Abstract
Measurement of myocardial strain provides direct information about heart function that can be correlated with disease. We present an MRI pulse sequence that acquires in just six heartbeats both harmonic phase (HARP) and strain-encoded (SENC) images and provides dense measurements of radial, circumferential and longitudinal strains within a single short-axis slice. Normal volunteer data confirm the feasibility of this pulse sequence, and acquired data demonstrate the strain measurement reliability.
Keywords: Magnetic resonance tagging, Harmonic phase, Strain encoding, Cardiac strain, FastHARP, SENC, HARP
1. Introduction
Cardiac motion analysis using magnetic resonance imaging is a sensitive diagnostic indicator of regional functional abnormalities in the heart. MR imaging methods based on MR tagging [1,2], phase-contrast velocity imaging [3–5] and stimulated-echo imaging [6,7], combined with post-processing techniques [8,9], have demonstrated the ability to compute 2-D and 3-D displacements, strains, and strain rates in the heart. While advances in imaging strategies [10–15] combined with parallel imaging schemes [16], and faster post-processing techniques [17,18] have improved the clinical applicability of these techniques, the development of a rapid imaging and post-processing system to provide dense 3-D strain visualizations at high spatial and temporal resolutions still remains a challenge.
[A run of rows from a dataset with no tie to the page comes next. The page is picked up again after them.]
Lemma write_all_text os t piece t' ok : tf_failed t = false -> write_all os t piece = (t', ok) ->
  tf_failed t' = false /\
  if ok then tf_text t' = tf_text t ++ piece else tf_text t' `prefix_of` tf_text t ++ piece.
Proof.
  intros Hf. unfold write_all. rewrite Hf. destruct os as [n|n]; intros [= <- <-]; (split; [done|]); unfold tf_text; cbn.
  - by rewrite <- !app_assoc, take_drop.
  - rewrite app_nil_r, <- app_assoc. exists (drop n (tf_pending t ++ piece)). by rewrite <- app_assoc, take_drop.
Qed.

Lemma tokio_flush_text os t t' ok : tf_failed t = false -> tokio_flush os t = (t', ok) ->
  tf_failed t' = false /\ tf_pending t' = [] /\
  if ok then tf_text t' = tf_text t else tf_text t' `prefix_of` tf_text t.
Proof.
  intros Hf. unfold tokio_flush. rewrite Hf. destruct os as [|n]; intros [= <- <-]; (split_and!; [done|done|]); unfold tf_text; cbn.
  - by rewrite app_nil_r.
  - rewrite app_nil_r. exists (drop n (tf_pending t)). by rewrite <- app_assoc, take_drop.
Qed.

Section writer.
Context {T : Type} {J : WalJson T}.

Lemma async_json_exact (d : T) : map_err wal_error (async_to_json d) = to_json d.
Proof.
  unfold async_to_json, to_json. destruct (serialize d) as [ps c]. destruct (write_pieces _ ps) as [b w].
  destruct (negb _); [by destruct (lw_exceeded w)|]. by destruct (negb _).
Qed.

Lemma header_entry n p h j : header_text n p h ++ j ++ [125] = entry_line n p h j.
Proof. unfold header_text, entry_line. by rewrite <- !app_assoc. Qed.

(** The payload bound leaves room for the rest of the line. *)
Lemma async_line_exact n (d : T) w es : log_of (as_sync w) es -> n = aw_sequence w + 1 -> n < umax 64 ->
  map_err wal_error (async_line n d w) =
    (j ← to_json d; h ← compute_hash (aw_last_hash w) j (aw_hmac_key w); Ok (header_text n (aw_last_hash w) h, j, h)).
Proof.
  intros Hlog -> Hn. unfold async_line. rewrite map_err_bind, async_json_exact.
  destruct (to_json d) as [j|] eqn:Ej; [|done]. cbn [mbind result_bind]. rewrite map_err_bind, async_hash_exact.
  rewrite compute_hash_ok by apply (lo_key _ _ Hlog). cbn [mbind result_bind]. set (h := bytes_to_hex _).
  assert (appended d j h (as_sync w)) as Ha by done.
  destruct (appended_facts d j h (as_sync w) es Hlog Hn Ha) as (ps & Eps & F). subst j.
  pose proof (lf_short _ _ _ _ F) as Hs. cbn [as_sync ww_sequence ww_last_hash] in Hs.
  rewrite <- header_entry, !length_app in Hs. cbn [length] in Hs. rewrite (proj2 (Z.ltb_ge _ _)) by lia. done.
Qed.

Definition same_head (w : AsyncWalWriter) (lw : WalWriter) : Prop :=
  aw_sequence w = ww_sequence lw /\ aw_last_hash w = ww_last_hash lw /\ aw_hmac_key w = ww_hmac_key lw.

(** An append is refused with nothing written; or it is the append of the
    blocking writer on the accepted text, of which the file has or will have
    all, or, once a write has failed, a part. *)
Lemma async_append_cases os (d : T) w es r w' : tf_failed (aw_file w) = false -> log_of (as_sync w) es ->
  aw_sequence w + 1 < umax 64 -> async_append os d w = (r, w') ->
  aw_sync_on_append w' = aw_sync_on_append w /\
  ((exists e, r = Err e /\ w' = w) \/
   exists e lw, append Written d (as_sync w) = (Ok e, lw) /\
     ((exists x, r = Err x /\ aw_poisoned w' = true /\ aw_hmac_key w' = aw_hmac_key w /\
         tf_text (aw_file w') `prefix_of` ww_file lw) \/
      (r = Ok e /\ aw_poisoned w' = false /\ same_head w' lw /\
         (tf_failed (aw_file w') = false /\ tf_text (aw_file w') = ww_file lw \/
          tf_failed (aw_file w') = true /\ tf_text (aw_file w') `prefix_of` ww_file lw)))).
Proof.
  intros Hf Hlog Hn. pose proof (lo_sequence _ _ Hlog) as Hs. pose proof (lo_live _ _ Hlog) as Hp. cbn in Hs, Hp.
  unfold async_append. rewrite Hp, checked_u_small by (unfold is_u; lia).
  pose proof (async_line_exact (aw_sequence w + 1) d w es Hlog eq_refl Hn) as El.
  destruct (async_line _ d w) as [[[hd j] h]|e]; cbn [map_err] in El.
  2: { intros [= <- <-]. split; [done|]. left. by eexists. }
  destruct (to_json d) as [j'|] eqn:Ej; cbn [mbind result_bind] in El; [|done].
  destruct (compute_hash _ j' _) as [h'|] eqn:Eh; cbn [mbind result_bind] in El; [|done]. injection El as -> -> ->.
  set (text := tf_text (aw_file w) ++ header_text (aw_sequence w + 1) (aw_last_hash w) h' ++ j' ++ [125; 10]).
  assert (append Written d (as_sync w) = (Ok (mkWalEntry (aw_sequence w + 1) (aw_last_hash w) h' d),
    mkWalWriter text (aw_sequence w + 1) h' (aw_hmac_key w) false)) as Ha.
  { unfold append. cbn [as_sync ww_poisoned ww_sequence ww_last_hash ww_hmac_key ww_file].
    rewrite Hp, checked_u_small by (unfold is_u; lia). rewrite Ej. cbn [mbind result_bind]. rewrite Eh. cbn [mbind result_bind].
    unfold text. rewrite <- header_entry, <- !app_assoc. done. }
  intros H. assert (forall f, tf_text f `prefix_of` text ->
    (r, w') = (Err (AsyncIo OsError), async_poison w f) -> aw_sync_on_append w' = aw_sync_on_append w /\
    exists x, r = Err x /\ aw_poisoned w' = true /\ aw_hmac_key w' = aw_hmac_key w /\ tf_text (aw_file w') `prefix_of` text) as Hbad.
  { intros f Hpre [= -> ->]. split; [done|]. by eexists. }
  enough (aw_sync_on_append w' = aw_sync_on_append w /\
    ((exists x, r = Err x /\ aw_poisoned w' = true /\ aw_hmac_key w' = aw_hmac_key w /\ tf_text (aw_file w') `prefix_of` text) \/
     (r = Ok (mkWalEntry (aw_sequence w + 1) (aw_last_hash w) h' d) /\ aw_poisoned w' = false /\
      same_head w' (mkWalWriter text (aw_sequence w + 1) h' (aw_hmac_key w) false) /\
      (tf_failed (aw_file w') = false /\ tf_text (aw_file w') = text \/
       tf_failed (aw_file w') = true /\ tf_text (aw_file w') `prefix_of` text)))) as [? ?].
  { split; [done|]. right. eexists _, _. split; [exact Ha|]. done. }
  destruct (write_all (ao_header os) _ _) as [f1 ok1] eqn:E1. apply write_all_text in E1 as [F1 E1]; [|done].
  destruct ok1; cbn [negb] in H.
  2: { destruct (Hbad f1) as [? ?]; [|by symmetry|by auto]. unfold text. rewrite app_assoc. by apply prefix_app_r. }
  destruct (write_all (ao_data os) _ _) as [f2 ok2] eqn:E2. apply write_all_text in E2 as [F2 E2]; [|done]. rewrite E1 in E2.
  destruct ok2; cbn [negb] in H.
  2: { destruct (Hbad f2) as [? ?]; [|by symmetry|by auto]. unfold text. rewrite !app_assoc. by apply prefix_app_r. }
  destruct (write_all (ao_tail os) _ _) as [f3 ok3] eqn:E3. apply write_all_text in E3 as [F3 E3]; [|done]. rewrite E2 in E3.
  rewrite <- !app_assoc in E3. fold text in E3. destruct ok3; cbn [negb] in H; [|destruct (Hbad f3) as [? ?]; [done|by symmetry|by auto]].
  destruct (aw_sync_on_append w) eqn:Es; cbn [negb] in H.
  2: { injection H as <- <-. split; [done|]. right. split_and!; try done. by left. }
  unfold sync_data in H.
  pose proof (background_text (sy_background (ao_sync os)) f3) as Hb. cbv zeta in Hb. rewrite F3, E3 in Hb.
  set (f4 := background _ f3) in *. destruct (sy_ok _ && _); cbn [negb] in H.
  - injection H as <- <-. split; [done|]. right. done.
  - destruct (Hbad f4) as [? ?]; [|by symmetry|by auto]. destruct Hb as [[_ ->]|[_ ?]]; done.
Qed.
End writer.
End simulation.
In this paper, we describe the design and implementation of a fast imaging pulse sequence that integrates two existing MR tag-based methodologies — harmonic phase (HARP) MRI [17,18] and strain encoded (SENC) MRI [19,20] — to provide dense three-component strain imaging in stacks of short axis slices in the heart with adequate temporal and spatial resolutions in a single, short breath-hold. With this pulse sequence, evolutions of 2-D in-plane normal strains (circumferential and radial) and 1-D out-of-plane normal strains (longitudinal) can be computed from the acquired HARP and SENC images, respectively. Experimental data and results obtained from a normal volunteer study are presented.
2. Methods
2.1. The imaging sequence
The HARP-SENC MRI pulse sequence was designed and implemented on a 1.5-T Signa CV/i whole-body MR system (GE Medical Systems, Waukesha, WI, USA) to provide rapid acquisition of both HARP and SENC images. With this sequence, a typical scan requires just six heartbeats to acquire a single slice. Multiple slices are acquired in a sequential fashion. At the beginning of each heartbeat, 1-1 SPAMM tags are applied at end-diastole triggered by the R wave of the ECG. Let us assume a coordinate system where x is the readout direction, y is the phase-encode direction, and z is the through-plane direction.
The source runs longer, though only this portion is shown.